- **Aim of the task**:
What is the number of lines in these records that hold the word "table"? Reply with that number alone.

- **Extracted records**:
--------

(* ===== verification/GoStrings.v ===== *)
(** * Go strings

    A Go string is a sequence of bytes; here it is [String.string], whose
    characters are 8-bit [ascii] values.  The functions of Go's [strings] and
    [unicode/utf8] packages that the gateway calls are written out on bytes,
    including the behaviour on invalid UTF-8. *)

From Stdlib Require Import Ascii.
From S2P Require Import Prelude.

Definition byte_of (c : ascii) : Z := Z.of_N (N_of_ascii c).
Definition mk_byte (z : Z) : ascii := ascii_of_N (Z.to_N z).

(** Equality tests written the way the code writes them. *)
Notation "s =s t" := (String.eqb s t) (at level 70) : stdpp_scope.

Definition is_empty (s : string) : bool := s =s "".
Definition strlen (s : string) : Z := Z.of_nat (String.length s).

Lemma strlen_app s t : strlen (s +:+ t) = (strlen s + strlen t)%Z.
Proof. unfold strlen. induction s as [|c s IH]; [done|]. cbn in IH |- *. lia. Qed.

(** [s[n:]]: Go panics when [n > len(s)]; every use below has [n <= len(s)]. *)
Fixpoint str_drop (n : nat) (s : string) : string :=
  match n, s with
  | O, _ => s
  | S n', String _ s' => str_drop n' s'
  | S _, EmptyString => ""
  end.

(** [s[:n]]. *)
Fixpoint str_take (n : nat) (s : string) : string :=
  match n, s with
  | O, _ => ""
  | S n', String c s' => String c (str_take n' s')
  | S _, EmptyString => ""
  end.

Definition HasPrefix (s p : string) : bool := String.prefix p s.

(** [strings.CutPrefix]: the remainder and whether the prefix was there. *)
Definition CutPrefix (s p : string) : option string :=
  if HasPrefix s p then Some (str_drop (String.length p) s) else None.

Fixpoint str_rev_append (s acc : string) : string :=
  match s with
  | EmptyString => acc
  | String c s' => str_rev_append s' (String c acc)
  end.
Definition str_rev (s : string) : string := str_rev_append s "".

Fixpoint str_forall (f : ascii -> bool) (s : string) : bool :=
  match s with
  | EmptyString => true
  | String c s' => f c && str_forall f s'
  end.

(** ** [strings.TrimSpace]

    Unicode White_Space: the ASCII blanks, U+0085, U+00A0, U+1680,
    U+2000..U+200A, U+2028, U+2029, U+202F, U+205F and U+3000, by their UTF-8
    encodings. *)

Definition is_space1 (a : ascii) : bool :=
  let z := byte_of a in ((9 <=? z) && (z <=? 13) || (z =? 32))%Z.

Definition is_space2 (a b : ascii) : bool :=
  ((byte_of a =? 0xC2) && ((byte_of b =? 0x85) || (byte_of b =? 0xA0)))%Z.

Definition is_space3 (a b c : ascii) : bool :=
  let x := byte_of a in let y := byte_of b in let z := byte_of c in
  ((x =? 0xE1) && (y =? 0x9A) && (z =? 0x80)
   || (x =? 0xE2) && (y =? 0x80)
      && ((0x80 <=? z) && (z <=? 0x8A) || (z =? 0xA8) || (z =? 0xA9) || (z =? 0xAF))
   || (x =? 0xE2) && (y =? 0x81) && (z =? 0x9F)
   || (x =? 0xE3) && (y =? 0x80) && (z =? 0x80))%Z.

Fixpoint trim_left (s : string) : string :=
  match s with
  | EmptyString => ""
  | String a r =>
    if is_space1 a then trim_left r else
    match r with
    | EmptyString => s
    | String b r2 =>
      if is_space2 a b then trim_left r2 else
      match r2 with
      | EmptyString => s
      | String c r3 => if is_space3 a b c then trim_left r3 else s
      end
    end
  end.

(** The same on the reversed string: the last byte comes first. *)
Fixpoint trim_left_rev (s : string) : string :=
  match s with
  | EmptyString => ""
  | String c r =>
    if is_space1 c then trim_left_rev r else
    match r with
    | EmptyString => s
    | String b r2 =>
      if is_space2 b c then trim_left_rev r2 else
      match r2 with
      | EmptyString => s
      | String a r3 => if is_space3 a b c then trim_left_rev r3 else s
      end
    end
  end.

Definition trim_right (s : string) : string := str_rev (trim_left_rev (str_rev s)).

Definition TrimSpace (s : string) : string := trim_right (trim_left s).

(** ** [strings.ToUpper]

    ASCII strings take Go's fast path; the mapping of other runes is a table
    of the [unicode] package, passed in. *)

Definition is_ascii_string (s : string) : bool :=
  str_forall (fun c => (byte_of c <? 128)%Z) s.

Definition ascii_upper (c : ascii) : ascii :=
  let z := byte_of c in
  if ((97 <=? z) && (z <=? 122))%Z then mk_byte (z - 32) else c.

Fixpoint str_map (f : ascii -> ascii) (s : string) : string :=
  match s with
  | EmptyString => ""
  | String c s' => String (f c) (str_map f s')
  end.

Definition ToUpper (unicode_upper : string -> string) (s : string) : string :=
  if is_ascii_string s then str_map ascii_upper s else unicode_upper s.

Definition ascii_lower (c : ascii) : ascii :=
  let z := byte_of c in
  if ((65 <=? z) && (z <=? 90))%Z then mk_byte (z + 32) else c.

(** [strings.ToLower], with the table for other runes passed in. *)
Definition ToLower (unicode_lower : string -> string) (s : string) : string :=
  if is_ascii_string s then str_map ascii_lower s else unicode_lower s.

(** [strconv.ParseInt(s, 10, 64)]; [None] is a syntax or range error. *)
Fixpoint parse_digits (acc : Z) (s : string) : option Z :=
  match s with
  | EmptyString => Some acc
  | String c s' =>
    let d := byte_of c in
    if ((48 <=? d) && (d <=? 57))%Z then parse_digits (10 * acc + (d - 48))%Z s' else None
  end.

Definition ParseInt (s : string) : option Z :=
  let '(sign, digits) :=
    match s with
    | String c s' =>
      if (byte_of c =? 45)%Z then ((-1)%Z, s') else if (byte_of c =? 43)%Z then (1%Z, s') else (1%Z, s)
    | EmptyString => (1%Z, "")
    end in
  if is_empty digits then None else
  match parse_digits 0 digits with
  | Some n =>
    let v := (sign * n)%Z in
    if ((min_int64 <=? v) && (v <=? max_int64))%Z then Some v else None
  | None => None
  end.

Definition HasSuffix (s p : string) : bool :=
  bool_decide (String.length p <= String.length s)
  && (str_drop (String.length s - String.length p) s =s p).

Definition TrimPrefix (s p : string) : string :=
  if HasPrefix s p then str_drop (String.length p) s else s.

Definition TrimSuffix (s p : string) : string :=
  if HasSuffix s p then str_take (String.length s - String.length p) s else s.

(** ** [unicode/utf8]

    [decode_rune s] is the first rune and the number of bytes it takes;
    an invalid encoding gives U+FFFD and width 1. *)

Definition rune_error : Z := 0xFFFD.

Definition is_cont (c : ascii) : bool :=
  let z := byte_of c in ((0x80 <=? z) && (z <=? 0xBF))%Z.

Definition decode_rune (s : string) : Z * nat * bool :=
  match s with
  | EmptyString => (rune_error, O, false)
  | String a r =>
    let x := byte_of a in
    if (x <? 0x80)%Z then (x, 1%nat, true) else
    match r with
    | EmptyString => (rune_error, 1%nat, false)
    | String b r2 =>
      let y := byte_of b in
      if ((0xC2 <=? x) && (x <=? 0xDF) && is_cont b)%Z then
        ((x - 0xC0) * 64 + (y - 0x80), 2%nat, true)%Z else
      match r2 with
      | EmptyString => (rune_error, 1%nat, false)
      | String c r3 =>
        let z := byte_of c in
        let lo := if (x =? 0xE0)%Z then 0xA0%Z else 0x80%Z in
        let hi := if (x =? 0xED)%Z then 0x9F%Z else 0xBF%Z in
        if ((0xE0 <=? x) && (x <=? 0xEF) && (lo <=? y) && (y <=? hi) && is_cont c)%Z then
          ((x - 0xE0) * 4096 + (y - 0x80) * 64 + (z - 0x80), 3%nat, true)%Z else
        match r3 with
        | EmptyString => (rune_error, 1%nat, false)
        | String d _ =>
          let w := byte_of d in
          let lo4 := if (x =? 0xF0)%Z then 0x90%Z else 0x80%Z in
          let hi4 := if (x =? 0xF4)%Z then 0x8F%Z else 0xBF%Z in
          if ((0xF0 <=? x) && (x <=? 0xF4) && (lo4 <=? y) && (y <=? hi4)
              && is_cont c && is_cont d)%Z then
            ((x - 0xF0) * 262144 + (y - 0x80) * 4096 + (z - 0x80) * 64 + (w - 0x80),
             4%nat, true)%Z
          else (rune_error, 1%nat, false)
        end
      end
    end
  end.

(** The runes of [for _, r := range s]: every width is at least one, so the
    length of the string is enough fuel. *)
Fixpoint runes_fuel (fuel : nat) (s : string) : list Z :=
  match fuel with
  | O => []
  | S fuel' =>
    match s with
    | EmptyString => []
    | String _ _ =>
      let '(r, w, _) := decode_rune s in
      r :: runes_fuel fuel' (str_drop w s)
    end
  end.
Definition runes (s : string) : list Z := runes_fuel (String.length s) s.

(** [utf8.ValidString]. *)
Fixpoint valid_string_fuel (fuel : nat) (s : string) : bool :=
  match fuel, s with
  | _, EmptyString => true
  | O, _ => false
  | S fuel', String _ _ =>
    let '(_, w, ok) := decode_rune s in
    ok && valid_string_fuel fuel' (str_drop w s)
  end.
Definition ValidString (s : string) : bool := valid_string_fuel (String.length s) s.

(** ** Lemmas *)

Lemma str_drop_0 (s : string) : str_drop 0 s = s.
Proof. by destruct s. Qed.

Lemma str_app_nil_r (s : string) : s +:+ "" = s.
Proof. induction s; simpl; congruence. Qed.

Lemma str_app_assoc (a b c : string) : (a +:+ b) +:+ c = a +:+ b +:+ c.
Proof. induction a; simpl; congruence. Qed.

Lemma str_length_app (a b : string) :
  String.length (a +:+ b) = (String.length a + String.length b)%nat.
Proof. induction a; simpl; congruence. Qed.

Lemma HasPrefix_app (p r : string) : HasPrefix (p +:+ r) p = true.
Proof.
  unfold HasPrefix; induction p; simpl; [by destruct r|].
  destruct (ascii_dec a a); congruence.
Qed.

Lemma HasPrefix_drop (s p : string) :
  HasPrefix s p = true -> s = p +:+ str_drop (String.length p) s.
Proof.
  unfold HasPrefix; revert s; induction p as [|c p IH]; intros s; simpl.
  - done.
  - destruct s as [|c' s]; [discriminate|].
    simpl; destruct (ascii_dec c c') as [->|]; intros H; [|discriminate H].
    by f_equal; apply IH.
Qed.

Lemma HasPrefix_true_iff (s p : string) :
  HasPrefix s p = true <-> exists r, s = p +:+ r.
Proof.
  split; [intros ?%HasPrefix_drop; eauto | intros [r ->]; apply HasPrefix_app].
Qed.

Lemma str_drop_app (p r : string) : str_drop (String.length p) (p +:+ r) = r.
Proof. induction p; simpl; [apply str_drop_0 | done]. Qed.

Lemma str_app_inv_head (p a b : string) : p +:+ a = p +:+ b -> a = b.
Proof. induction p; simpl; [done | intros [=]; auto]. Qed.

Lemma is_empty_true (s : string) : is_empty s = true <-> s = "".
Proof. apply String.eqb_eq. Qed.

Lemma is_empty_false (s : string) : is_empty s = false <-> s <> "".
Proof. apply String.eqb_neq. Qed.

Lemma str_take_drop (n : nat) (s : string) : str_take n s +:+ str_drop n s = s.
Proof.
  revert s; induction n; intros [|c s]; simpl; try done. by rewrite IHn.
Qed.

Lemma str_length_take (n : nat) (s : string) :
  (n <= String.length s)%nat -> String.length (str_take n s) = n.
Proof.
  revert s; induction n; intros [|c s]; simpl; intros; [done..|lia|].
  rewrite IHn; lia.
Qed.

Create Rewrite HintDb gostring.
#[export] Hint Rewrite str_app_nil_r str_app_assoc : gostring.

--------

- **Exercise solution**:
2